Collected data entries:
▬▬▬

(* ===== verification/OAuthDomain.v ===== *)
(** * [internal/oauth2/domain]: authorization codes, PKCE, clients, device codes, consents *)
From S2P Require Import Prelude GoTime Json Hash LuaPattern Url TokenDomain.
Local Open Scope Z_scope.

(** ** [authorization_code.go] *)
Record AuthorizationCode : Type := mkAuthCode {
  ac_Code : string;
  ac_ClientID : string;
  ac_AccountID : string;
  ac_SessionID : string;
  ac_RedirectURI : string;
  ac_Scopes : list string;
  ac_CodeChallenge : string;
  ac_CodeChallengeMethod : string;
  ac_Nonce : string;
  ac_ExpiresAt : Z;
  ac_AuthTime : Z;
  ac_AuthMethods : list string;
}.
#[export] Instance authcode_eq_dec : EqDecision AuthorizationCode.
Proof. solve_decision. Defined.

Definition ErrCodeNotFound := Sentinel "authorization code not found".
Definition ErrCodeExpired := Sentinel "authorization code expired".
Definition ErrCodeClientMismatch := Sentinel "authorization code client mismatch".
Definition ErrCodeURIMismatch := Sentinel "authorization code redirect_uri mismatch".
Definition ErrPKCEVerificationFailed := Sentinel "PKCE verification failed".
Definition ErrAuthCodeRequired := Sentinel "authorization code: code is required".
Definition ErrAuthClientIDRequired := Sentinel "authorization code: client_id is required".
Definition ErrAuthAccountIDRequired := Sentinel "authorization code: account_id is required".
Definition ErrAuthRedirectURIRequired := Sentinel "authorization code: redirect_uri is required".
Definition ErrAuthExpiresRequired := Sentinel "authorization code: expires_at is required".

Definition NewAuthorizationCode (code clientID accountID redirectURI : string) (scopes : list string)
    (expiresAt authTime : Z) : res AuthorizationCode :=
  if bool_decide (code = "") then Err ErrAuthCodeRequired
  else if bool_decide (clientID = "") then Err ErrAuthClientIDRequired
  else if bool_decide (accountID = "") then Err ErrAuthAccountIDRequired
  else if bool_decide (redirectURI = "") then Err ErrAuthRedirectURIRequired
  else if IsZero expiresAt then Err ErrAuthExpiresRequired
  else Ok (mkAuthCode code clientID accountID "" redirectURI scopes "" "" "" expiresAt authTime []).

Definition authcode_IsExpired (now : Z) (a : option AuthorizationCode) : bool :=
  match a with None => true | Some a => ac_ExpiresAt a <? now end.

(** [base64URLEncode(sha256(verifier))] *)
Definition HashPKCEVerifier (verifier : string) : string := b64_encode (sha256 verifier).

(** The alphabet of a code verifier. *)
Definition verifier_char (c : ascii) : bool :=
  is_letter c || is_digit c || one_of ["-";".";"_";"~"]%char c.

Definition VerifyPKCE (a : option AuthorizationCode) (verifier : string) : bool :=
  match a with
  | None => false
  | Some a =>
      if bool_decide (ac_CodeChallenge a = "") then true
      else if (Z.of_nat (String.length verifier) <? 43) || (128 <? Z.of_nat (String.length verifier)) then false
      else if negb (sforall verifier_char verifier) then false
      else if bool_decide (ac_CodeChallengeMethod a = "S256")
           then bool_decide (HashPKCEVerifier verifier = ac_CodeChallenge a)
           else false
  end.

▬▬▬

Prompt → Report each line in the data that holds the word "else".

Solution to the exercise →
  else if bool_decide (clientID = "") then Err ErrAuthClientIDRequired
  else if bool_decide (accountID = "") then Err ErrAuthAccountIDRequired
  else if bool_decide (redirectURI = "") then Err ErrAuthRedirectURIRequired
  else if IsZero expiresAt then Err ErrAuthExpiresRequired
  else Ok (mkAuthCode code clientID accountID "" redirectURI scopes "" "" "" expiresAt authTime []).
      else if (Z.of_nat (String.length verifier) <? 43) || (128 <? Z.of_nat (String.length verifier)) then false
      else if negb (sforall verifier_char verifier) then false
      else if bool_decide (ac_CodeChallengeMethod a = "S256")
           else false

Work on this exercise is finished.